Activation of Peroxisome‐Proliferator‐activated receptors alpha and gamma mediates remote ischemic preconditioning against myocardial infarction

Background Remote ischemic preconditioning (RIPC) protects the heart against myocardial infarction. We tested the hypothesis that remote ischemic preconditioning is mediated by PPARα and PPARγ activation. Methods New Zealand white rabbits (n = 78) were subjected to a 30‐min coronary artery occlusion and 3 h of reperfusion. 3 cycles of RIPC consisted of 10 minutes renal ischemia alternating with 10 minutes of reperfusion. In different groups animals received the PPARα‐Antagonist GW6471 or the PPARγ‐Antagonist GW9662 alone or in combination with RIPC. Infarct size (IS) was determined gravimetrically.

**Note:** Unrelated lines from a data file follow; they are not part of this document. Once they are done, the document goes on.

(* ===== verification/H2Track.v ===== *)
(** How many bytes of the current frame have been received.  [data_off] counts
    the service bytes in front of the payload of an app frame; the skb queue
    holds the frame from its first byte on.  The lemmas of this file relate the
    two through every state of the reception FSM. *)

From S2P Require Import Prelude RbTree H2Stream H2Ctx H2Frame H2Inv H2Safety.
Local Open Scope Z_scope.

(** The part of the context that decides how the frame is delimited. *)
Definition view (w : World) : TfwFrameState * Z := (c_state (w_ctx w), c_data_off (w_ctx w)).

Definition keeps {A} (m : H2 A) : Prop := forall w, wlp m (fun _ w' => view w' = view w) w.

Lemma keeps_bind {A B} (m : H2 A) (k : A -> H2 B) :
  keeps m -> (forall a, keeps (k a)) -> keeps (x <~ m ;; k x).
Proof.
  intros Hm Hk w. apply wlp_bind. eapply wlp_mono; [apply Hm |].
  intros a w1 E. eapply wlp_mono; [apply Hk |]. simpl. congruence.
Qed.

Lemma wlp_keeps {A} (m : H2 A) (Q : A -> World -> Prop) w :
  keeps m -> (forall a w', view w' = view w -> Q a w') -> wlp m Q w.
Proof. intros Hm HQ. eapply wlp_mono; [apply Hm |]. simpl. auto. Qed.

Lemma wlp_ctx {A} (k : TfwH2Ctx -> H2 A) Q w : wlp (k (w_ctx w)) Q w -> wlp (c <~ get_ctx ;; k c) Q w.
Proof. done. Qed.

Lemma wlp_mod_ctx {A} f (k : unit -> H2 A) Q w :
  wlp (k tt) Q (set_w_ctx (f (w_ctx w)) w) -> wlp (x <~ mod_ctx f ;; k x) Q w.
Proof. done. Qed.

(** One step of a handler, with the context accessors. *)
Ltac trk_step :=
  lazymatch goal with
  | |- wlp (sm_bind get_ctx _) _ _ => apply wlp_ctx
  | |- wlp (sm_bind (mod_ctx _) _) _ _ => apply wlp_mod_ctx
  | |- wlp (sm_ret _) _ _ => red
  | |- wlp (VERIFY_FRAME_SIZE _) _ _ => unfold VERIFY_FRAME_SIZE
  | _ => wlp_step
  end.

Create HintDb keeps.
Ltac keeps_tac :=
  repeat (intros; first
    [ lazymatch goal with |- keeps (sm_bind _ _) => apply keeps_bind end
    | solve [eauto 2 with keeps]
    | lazymatch goal with
      | |- keeps (match ?x with _ => _ end) => destruct x
      | |- keeps (mod_ctx _) => let w := fresh in intros w; reflexivity
      | |- keeps (sm_mod _) => let w := fresh in intros w; reflexivity
      | |- keeps (sm_ret _) => let w := fresh in intros w; reflexivity
      | |- keeps sm_bug => let w := fresh in intros w; exact I
      | |- keeps sm_get => let w := fresh in intros w; reflexivity
      | |- keeps get_ctx => let w := fresh in intros w; reflexivity
      | |- keeps (bug_on ?b) => destruct b
      end ]).

Section track.
Context `{RbLib} `{Env}.

Lemma keeps_get_stream p : keeps (get_stream p).
Proof. intros w. unfold wlp, get_stream. by destruct (w_heap w !! p). Qed.

Lemma keeps_put_stream p s : keeps (put_stream p s).
Proof. intros w. done. Qed.

Lemma keeps_send hdr payload close : keeps (__tfw_h2_send_frame hdr payload close).
Proof. intros w. unfold wlp, __tfw_h2_send_frame. by destruct (_ =? 0). Qed.

Lemma keeps_alloc : keeps alloc_stream.
Proof. intros w. done. Qed.

#[local] Hint Resolve keeps_get_stream keeps_put_stream keeps_send keeps_alloc : keeps.
#[local] Hint Unfold tfw_h2_send_frame tfw_h2_send_frame_close tfw_h2_send_wnd_update
  tfw_h2_send_settings_ack tfw_h2_send_rst_stream : keeps.

Lemma keeps_fsm_at sp type flags send err : keeps (stream_fsm_at sp type flags send err).
Proof. unfold stream_fsm_at. keeps_tac. Qed.

Lemma keeps_conn_terminate e : keeps (tfw_h2_conn_terminate e).
Proof.
  unfold tfw_h2_conn_terminate, tfw_h2_conn_terminate_close, tfw_h2_send_goaway. keeps_tac.
Qed.

Lemma keeps_add_closed p : keeps (tfw_h2_stream_add_closed p).
Proof. unfold tfw_h2_stream_add_closed, __tfw_h2_stream_add_closed. keeps_tac. Qed.
#[local] Hint Resolve keeps_fsm_at keeps_conn_terminate keeps_add_closed : keeps.

Lemma keeps_stream_close id e : keeps (tfw_h2_stream_close id e).
Proof. unfold tfw_h2_stream_close. keeps_tac. Qed.

Lemma keeps_unlink p : keeps (tfw_h2_stream_unlink p).
Proof. unfold tfw_h2_stream_unlink, __tfw_h2_stream_unlink, free_req. keeps_tac. Qed.

Lemma keeps_clean p : keeps (tfw_h2_stream_clean p).
Proof. unfold tfw_h2_stream_clean. keeps_tac. Qed.
#[local] Hint Resolve keeps_stream_close keeps_unlink keeps_clean : keeps.

Lemma keeps_remove : keeps tfw_h2_current_stream_remove.
Proof. unfold tfw_h2_current_stream_remove. keeps_tac. Qed.
#[local] Hint Resolve keeps_remove : keeps.

Lemma keeps_shrink : keeps tfw_h2_closed_streams_shrink.
Proof.
  unfold tfw_h2_closed_streams_shrink. apply keeps_bind; [keeps_tac |]. intros c.
  generalize (S (length (c_hclosed_list c))) as fuel. clear c.
  induction fuel as [|fuel IH]; simpl; [keeps_tac |].
  apply keeps_bind; [keeps_tac |]. intros c. destruct (_ || _); [keeps_tac |].
  destruct (c_hclosed_list c) as [|p l]; [keeps_tac |].
  change (__tfw_h2_stream_unlink p) with (tfw_h2_stream_unlink p). keeps_tac.
Qed.

Lemma keeps_create id : keeps (tfw_h2_stream_create id).
Proof.
  unfold tfw_h2_stream_create. keeps_tac.
Qed.

Lemma keeps_find : keeps find_current_stream.
Proof. unfold find_current_stream. keeps_tac. Qed.

Lemma keeps_flow_control : keeps tfw_h2_flow_control.
Proof. unfold tfw_h2_flow_control. keeps_tac. Qed.

Lemma keeps_send_process sp type flags : keeps (STREAM_SEND_PROCESS sp type flags).
Proof. unfold STREAM_SEND_PROCESS. keeps_tac. Qed.

Lemma keeps_check_closed : keeps tfw_h2_check_closed_stream.
Proof. unfold tfw_h2_check_closed_stream. keeps_tac. Qed.

#[local] Hint Resolve keeps_shrink keeps_create keeps_find keeps_flow_control
  keeps_send_process keeps_check_closed : keeps.

Lemma keeps_reset : keeps reset_current_stream.
Proof. unfold reset_current_stream. keeps_tac. Qed.

Lemma keeps_verify : keeps tfw_h2_stream_id_verify.
Proof. unfold tfw_h2_stream_id_verify. keeps_tac. Qed.

Lemma keeps_conn_term e : keeps (conn_term e).
Proof. unfold conn_term. keeps_tac. Qed.


(** ** The data offset after the handlers of frame parts *)

(** When a handler goes on with an app frame, its payload or the next of its
    service parts starts at [n], which is what [data_off] says.  The header
    state is never re-entered from a handler. *)
Definition offset_post (n : Z) (r : Z) (w : World) : Prop :=
  r = 0 -> c_to_read (w_ctx w) <> 0 ->
  match c_state (w_ctx w) with
  | HTTP2_RECV_FRAME_HEADER => False
  | HTTP2_RECV_FRAME_PADDED => n = 9 /\ c_data_off (w_ctx w) = n
  | HTTP2_RECV_HEADER_PRI => n <= 10 /\ c_data_off (w_ctx w) = n
  | HTTP2_RECV_HEADER | HTTP2_RECV_CONT | HTTP2_RECV_DATA => c_data_off (w_ctx w) = n
  | _ => True
  end.

(** States that carry no app frame. *)
Definition boring (st : TfwFrameState) : bool :=
  match st with
  | HTTP2_RECV_FRAME_HEADER | HTTP2_RECV_FRAME_PADDED | HTTP2_RECV_HEADER_PRI => false
  | _ => negb (app_state st)
  end.

Lemma offset_boring n r w : boring (c_state (w_ctx w)) = true -> offset_post n r w.
Proof. intros E _ _. by destruct (c_state (w_ctx w)). Qed.

Lemma recv_process_track w :
  wlp STREAM_RECV_PROCESS
    (fun o w' => c_data_off (w_ctx w') = c_data_off (w_ctx w) /\
       (o = None -> view w' = view w) /\
       (is_Some o -> c_state (w_ctx w') = HTTP2_IGNORE_FRAME_DATA)) w.
Proof.
  unfold STREAM_RECV_PROCESS. trk_step.
  destruct (c_cur_stream (w_ctx w)) as [p|]; [| done].
  apply wlp_bind, wlp_keeps; [apply keeps_fsm_at |]. intros [res err] w1 E1. injection E1 as Es Ed.
  assert (Hv : forall w2, view w2 = view (set_w_ctx
      (SET_TO_READ_VERIFY HTTP2_IGNORE_FRAME_DATA (w_ctx w1)) w1) ->
    c_data_off (w_ctx w2) = c_data_off (w_ctx w) /\
    c_state (w_ctx w2) = HTTP2_IGNORE_FRAME_DATA).
  { intros w2 E2. injection E2 as -> ->. simpl. unfold SET_TO_READ_VERIFY. by destruct (negb _). }
  destruct res; try trk_step.
  - split_and!; [done | by intros; unfold view; rewrite Es, Ed | by intros []].
  - apply wlp_bind, wlp_keeps; [apply keeps_conn_terminate |]. intros _ w2 E2.
    destruct (Hv w2 E2). red. simpl. done.
  - apply wlp_bind, wlp_keeps; [apply keeps_stream_close |]. intros r w2 E2.
    destruct (Hv w2 E2). red. simpl. done.
  - destruct (Hv _ eq_refl). done.
Qed.

Lemma conn_term_track n e w : wlp (conn_term e) (offset_post n) w.
Proof.
  unfold conn_term. apply wlp_bind, wlp_keeps; [apply keeps_conn_terminate |].
  intros _ w1 _. by red.
Qed.

Lemma recv_priority_track n w :
  n <= 10 -> c_data_off (w_ctx w) = n -> wlp tfw_h2_recv_priority (offset_post n) w.
Proof.
  unfold tfw_h2_recv_priority.
  intros Hn Hd. repeat (trk_step; try apply conn_term_track). by intros _ _.
Qed.

Lemma recv_padded_track n w :
  n = 9 -> c_data_off (w_ctx w) = n -> wlp tfw_h2_recv_padded (offset_post n) w.
Proof.
  unfold tfw_h2_recv_padded.
  intros Hn Hd. repeat (trk_step; try apply conn_term_track). by intros _ _.
Qed.

Lemma verify_track next r n w :
  boring next = true \/ app_state next = true -> c_data_off (w_ctx w) = n ->
  offset_post n r (set_w_ctx (SET_TO_READ_VERIFY next (w_ctx w)) w).
Proof.
  intros Hn Hd _. unfold SET_TO_READ_VERIFY.
  destruct (negb _); simpl; intros _; [by destruct next, Hn | done].
Qed.

Lemma pad_process_track w :
  c_data_off (w_ctx w) = 9 ->
  wlp tfw_h2_frame_pad_process (offset_post 10) w.
Proof.
  intros Hd. unfold tfw_h2_frame_pad_process.
  repeat (trk_step; try apply conn_term_track); 
    try (intros _ _; simpl; by rewrite Hd).
  - by intros _ ?.
  - apply recv_priority_track; [lia |]. simpl. by rewrite Hd.
Qed.

Lemma headers_pri_track w :
  wlp tfw_h2_headers_pri_process
    (offset_post (u8 (c_data_off (w_ctx w) + FRAME_PRIORITY_SIZE))) w.
Proof.
  unfold tfw_h2_headers_pri_process.
  repeat trk_step. apply (verify_track HTTP2_RECV_HEADER T_OK _ (set_w_ctx _ w)); auto.
Qed.

Lemma recv_then_track n next w :
  boring next = true -> wlp (recv_process_then next) (offset_post n) w.
Proof.
  intros Hn. apply wlp_bind. eapply wlp_mono; [apply recv_process_track |].
  intros [r|] w1 (_ & _ & Hs).
  - red. simpl. apply offset_boring. by rewrite Hs.
  - repeat trk_step. by apply offset_boring.
Qed.

Lemma type_data_track hdr w : wlp (type_data hdr) (offset_post FRAME_HEADER_SIZE) w.
Proof.
  unfold type_data.
  repeat (trk_step; try apply conn_term_track).
  apply wlp_true. intros [p|] w1; [| apply conn_term_track].
  trk_step. apply wlp_true. intros r w2. repeat trk_step; [done | |].
  - by apply recv_padded_track.
  - apply (verify_track HTTP2_RECV_DATA T_OK _ (set_w_ctx _ w2)); auto.
Qed.

Lemma type_headers_track hdr w : wlp (type_headers hdr) (offset_post FRAME_HEADER_SIZE) w.
Proof.
  unfold type_headers.
  repeat (trk_step; try apply conn_term_track).
  apply wlp_true. intros o w1. trk_step. apply wlp_true. intros v w2.
  trk_step; [apply conn_term_track |]. apply wlp_bind, wlp_true. intros refused w3.
  repeat trk_step.
  - apply wlp_keeps; [apply keeps_send |]. intros r w4 E. injection E as Es _.
    apply offset_boring. rewrite Es. unfold SET_TO_READ_VERIFY. simpl. by case_match.
  - by apply recv_padded_track.
  - by apply recv_priority_track.
  - apply (verify_track HTTP2_RECV_HEADER T_OK _ (set_w_ctx _ w3)); auto.
Qed.
(* ===== verification/H2Process.v ===== *)
(** [tfw_h2_frame_process()] ([fw/http_frame.c]): an skb from the TCP layer is
    cut into frames, the payload of app frames goes to the HTTP layer, and the
    context is prepared for the next frame.

    The HTTP layer above is an interface: what [tfw_http_req_process()] may do
    to a connection is a sequence of [api_step]s, the operations which the frame
    layer exports to it.  The same steps happen between two calls, when the
    answer to a request is sent. *)

From S2P Require Import Prelude RbTree H2Stream H2Ctx H2Frame H2Inv H2Safety H2Track Skb.
Local Open Scope Z_scope.

(** A connection: the frame layer, the queue [skb_head] of received skbs and
    the data handed upstairs so far. *)
Record Conn : Type := MkConn {
  k_world : World;
  k_skb_head : list sk_buff;
  k_up : list (option ptr * bytes);
  k_nskb : nat;
}.

Definition set_k_world (v : World) (k : Conn) : Conn :=
  MkConn v (k_skb_head k) (k_up k) (k_nskb k).
Definition set_k_skb_head (v : list sk_buff) (k : Conn) : Conn :=
  MkConn (k_world k) v (k_up k) (k_nskb k).
Definition set_k_up (v : list (option ptr * bytes)) (k : Conn) : Conn :=
  MkConn (k_world k) (k_skb_head k) v (k_nskb k).
Definition set_k_nskb (v : nat) (k : Conn) : Conn :=
  MkConn (k_world k) (k_skb_head k) (k_up k) v.

Section api.
Context `{RbLib} `{Env}.

(** What the HTTP layer does to the frame layer of a connection. *)
Inductive api_step (w : World) : World -> Prop :=
| api_link p s r :
    w_heap w !! p = Some s -> s_msg s = None -> w_reqs w !! r = None ->
    api_step w (set_w_heap (<[p := set_s_msg (Some r) s]> (w_heap w))
                  (set_w_reqs (<[r := MkReq (Some p) false]> (w_reqs w)) w))
| api_parsed r q :
    w_reqs w !! r = Some q ->
    api_step w (set_w_reqs (<[r := MkReq (r_stream q) true]> (w_reqs w)) w)
| api_close r q type flags id w' :
    w_reqs w !! r = Some q ->
    has_flag flags HTTP2_F_END_STREAM = true \/ type = HTTP2_RST_STREAM
      \/ _HTTP2_UNDEFINED <= type ->
    tfw_h2_stream_id_close r type flags w = Ok (id, w') -> api_step w w'
| api_free r q :
    w_reqs w !! r = Some q -> r_stream q = None ->
    api_step w (set_w_reqs (delete r (w_reqs w)) w)
| api_send tx n : api_step w (set_w_tx tx (set_w_nsend n w)).

End api.

(** The environment of the frame processing. *)
Class Upper `{RbLib} `{Env} := {
  env_split : nat -> bool;
  env_split_pgfrag_middle : nat -> Z -> Z -> SM sk_buff Z;
  env_msg_alloc : gset ptr -> option ptr;
  env_msg_alloc_fresh X r : env_msg_alloc X = Some r -> r ∉ X;
  tfw_http_req_process : ptr -> sk_buff -> H2 Z;
}.

Section process.
Context `{Upper} `{SkbSplit}.

Definition lift {A} (m : H2 A) : SM Conn A :=
  fun k => match m (k_world k) with
           | Ok (a, w) => Ok (a, set_k_world w k)
           | Bug => Bug
           end.

(** [tfw_http_conn_msg_alloc()] of a client connection: a new request linked
    with its stream. *)
Definition tfw_http_conn_msg_alloc (p : ptr) : H2 (option ptr) :=
  w <~ sm_get ;;
  match env_msg_alloc (dom (w_reqs w)) with
  | None => sm_ret None
  | Some r =>
      sm_mod (fun w => set_w_reqs (<[r := MkReq (Some p) false]> (w_reqs w)) w) ;;;
      sm_ret (Some r)
  end.

Definition tfw_http_msg_process_generic (stream : option ptr) (data : sk_buff) : H2 Z :=
  match stream with
  | None => sm_ret (- EINVAL)
  | Some p =>
      s <~ get_stream p ;;
      match s_msg s with
      | Some _ => tfw_http_req_process p data
      | None =>
          o <~ tfw_http_conn_msg_alloc p ;;
          match o with
          | None => sm_ret T_DROP
          | Some r =>
              s <~ get_stream p ;;
              put_stream p (set_s_msg (Some r) s) ;;;
              tfw_http_req_process p data
          end
      end
  end.

(** [bzero_fast(ctx->__off, ...)]: everything after [hpack]; [skb_head] is part
    of [Conn]. *)
Definition ctx_bzero (c : TfwH2Ctx) : TfwH2Ctx :=
  MkCtx (c_lsettings c) (c_rsettings c) (c_streams_num c) (c_sched c) (c_hclosed_list c)
    (c_hclosed_num c) (c_lstream_id c) (c_loc_wnd c) (c_hpack c)
    None zero_pri zero_hdr 0 HTTP2_RECV_FRAME_HEADER 0 0 zero_rbuf 0 0.

Definition APP_FRAME (c : TfwH2Ctx) : bool := app_state (c_state c).

Definition mod_conn_ctx (f : TfwH2Ctx -> TfwH2Ctx) : SM Conn unit := lift (mod_ctx f).
Definition conn_ctx : SM Conn TfwH2Ctx := lift get_ctx.

Definition tfw_h2_context_reinit (postponed : bool) : SM Conn unit :=
  c <~ conn_ctx ;;
  if negb (APP_FRAME c) || (negb postponed && (c_padlen c =? 0)) then
    sm_mod (set_k_skb_head []) ;;; mod_conn_ctx ctx_bzero
  else if negb postponed && negb (c_padlen c =? 0) then
    mod_conn_ctx (fun c =>
      set_c_padlen 0 (set_c_to_read (c_padlen c) (set_c_state HTTP2_IGNORE_FRAME_DATA c)))
  else sm_ret tt.

(** [while (h2->skb_head->len <= h2->data_off)]: drop the skbs that hold only
    the service part of the frame. *)
Fixpoint drop_service_skbs (q : list sk_buff) (data_off : Z) : list sk_buff * Z :=
  match q with
  | [] => ([], data_off)
  | s :: q' =>
      if skb_len s <=? data_off then drop_service_skbs q' (u8 (data_off - skb_len s))
      else (q, data_off)
  end.

(** The shrunk [skb] stays where it is, at the tail of the queue. *)
Definition replace_last (q : list sk_buff) (s : sk_buff) : list sk_buff :=
  take (length q - 1) q ++ [s].

(** [if (parsed < skb->len) nskb = ss_skb_split(skb, parsed)]: [None] is a
    failed allocation, [Some nskb] the rest, if there is one. *)
Definition split_parsed (skb : sk_buff) (parsed : Z) : SM Conn (option (option sk_buff)) :=
  if parsed <? skb_len skb then
    k <~ sm_get ;;
    sm_mod (set_k_nskb (S (k_nskb k))) ;;;
    match ss_skb_split (env_split (k_nskb k)) skb parsed with
    | (_, None) => sm_ret None
    | (skb', Some nskb) =>
        sm_mod (fun k => set_k_skb_head (replace_last (k_skb_head k) skb') k) ;;;
        sm_ret (Some (Some nskb))
    end
  else sm_ret (Some None).

(** How the handling of the received part ends: [return r], [goto out], or on
    to the re-initialisation of the context. *)
Inductive pass_up : Type :=
| UpReturn (r : Z)
| UpOut (r : Z)
| UpNext (r : Z).

(** The [if (APP_FRAME(h2)) ... else ...] block. *)
Definition pass_upstairs (r : Z) : SM Conn pass_up :=
  c <~ conn_ctx ;;
  if APP_FRAME c then
    k <~ sm_get ;;
    let '(q, off) := drop_service_skbs (k_skb_head k) (c_data_off c) in
    sm_mod (set_k_skb_head q) ;;;
    mod_conn_ctx (set_c_data_off off) ;;;
    match q with
    | [] => sm_ret (UpReturn T_OK)
    | skb :: _ =>
        match ss_skb_chop_head_tail env_split_pgfrag_middle off 0 skb with
        | Bug => sm_bug
        | Ok (e, skb') =>
            if negb (e =? 0) then sm_ret (UpOut T_DROP)
            else
              mod_conn_ctx (set_c_data_off 0) ;;;
              sm_mod (set_k_skb_head []) ;;;
              c <~ conn_ctx ;;
              sm_mod (fun k => set_k_up (k_up k ++ [(c_cur_stream c, skb_bytes skb')]) k) ;;;
              r <~ lift (tfw_http_msg_process_generic (c_cur_stream c) skb') ;;
              if r =? T_DROP then sm_ret (UpOut r) else sm_ret (UpNext r)
        end
    end
  else sm_mod (set_k_skb_head []) ;;; sm_ret (UpNext r).

Definition out (r : Z) : SM Conn Z := sm_mod (set_k_skb_head []) ;;; sm_ret r.

(** The jumps to [next_msg]; each follows the reading of at least one byte. *)
Fixpoint frame_process_loop (fuel : nat) (skb : sk_buff) : SM Conn Z :=
  match fuel with
  | O => sm_bug
  | S fuel' =>
      sm_mod (fun k => set_k_skb_head (k_skb_head k ++ [skb]) k) ;;;
      rp <~ ss_skb_process (fun data => lift (tfw_h2_frame_recv data)) skb ;;
      let '(r, parsed) := (rp : Z * Z) in
      c <~ conn_ctx ;;
      let postponed := r =? T_POSTPONE in
      if postponed && negb (APP_FRAME c) then sm_ret T_OK
      else if postponed || (r =? T_OK) then
        o <~ split_parsed skb parsed ;;
        match o with
        | None => out T_DROP
        | Some nskb =>
            u <~ pass_upstairs r ;;
            match u with
            | UpReturn r => sm_ret r
            | UpOut r => out r
            | UpNext r =>
                tfw_h2_context_reinit postponed ;;;
                match nskb with
                | Some skb' => frame_process_loop fuel' skb'
                | None => out r
                end
            end
        end
      else out r
  end.

Definition tfw_h2_frame_process (skb : sk_buff) : SM Conn Z :=
  frame_process_loop (S (length (skb_bytes skb))) skb.

End process.

(** ** Safety *)

(** What the HTTP layer may change, and what it leaves alone. *)
Definition api_ok (w w' : World) : Prop :=
  core w' /\ same_recv (w_ctx w) (w_ctx w') /\ closed_le w w' /\
  c_cur_stream (w_ctx w') = c_cur_stream (w_ctx w) /\
  c_lstream_id (w_ctx w') = c_lstream_id (w_ctx w).

Section api_safety.
Context `{RbLib} `{Env}.

Lemma api_ok_heap (w w' : World) :
  core w' -> w_ctx w' = w_ctx w -> w_heap w' = w_heap w -> api_ok w w'.
Proof.
  intros HC Hc Hh. unfold api_ok. rewrite Hc. split_and!; try done.
  apply closed_le_heap; [by rewrite Hc | done].
Qed.

Lemma api_step_ok w w' : core w -> api_step w w' -> api_ok w w'.
Proof.
  intros HC Hstep. destruct Hstep as [p s r Hp Hm Hr|r q Hr|r q type flags id w' Hr Hf Hcl
    |r q Hr Hs|tx n].
  - split_and!; try done; [by apply (core_link HC) |]. split; [done |].
    intros x s' Hx. simpl in Hx. apply lookup_insert_Some in Hx as [[<- <-]|[_ Hx]]; left; [| eauto].
    exists s. by split_and!.
  - apply api_ok_heap; [| done | done]. by apply (core_put_req HC r q).
  - pose proof (wp_stream_id_close r q type flags w HC Hr Hf) as Hwp.
    unfold wp in Hwp. rewrite Hcl in Hwp. destruct Hwp as (? & ? & ? & ? & ? & _). by split_and!.
  - apply api_ok_heap; [| done | done]. by apply (core_free_req HC r q).
  - by apply api_ok_heap.
Qed.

Myocardial tissue levels of PGJ 2 and nitrite/nitrate (NO x ), as well as PPAR DNA binding activity were measured using specific assays. Data are mean±SD. Results RIPC significantly reduced myocardial infarct size (42.2±4.9%*, p<0.05), compared to control (61±1.9%), and increased PPAR DNA‐binding activity (189.6±19.8RLU*, p<0.05) and tissue levels of PGJ 2 (179.7±7.9 pg/ml*, p<0.05). Infarct size reduction and increased PPAR DNA‐binding activity by RIPC was abolished by GW6471 (56.8±4.7% and 61.1±14.2RLU) or GW9662 (57.4±3.3% and 52.7±16.9RLU), in the presence of significantly reduced tissue levels of NO x (5.4±0.3μM* and 4.3±0.2μM*, p<0.05). Conclusion The results obtained suggest a pathway whereby RIPC leads to the production of PGJ 2 , activating PPARα and PPARγ, in turn mediating the production of NO.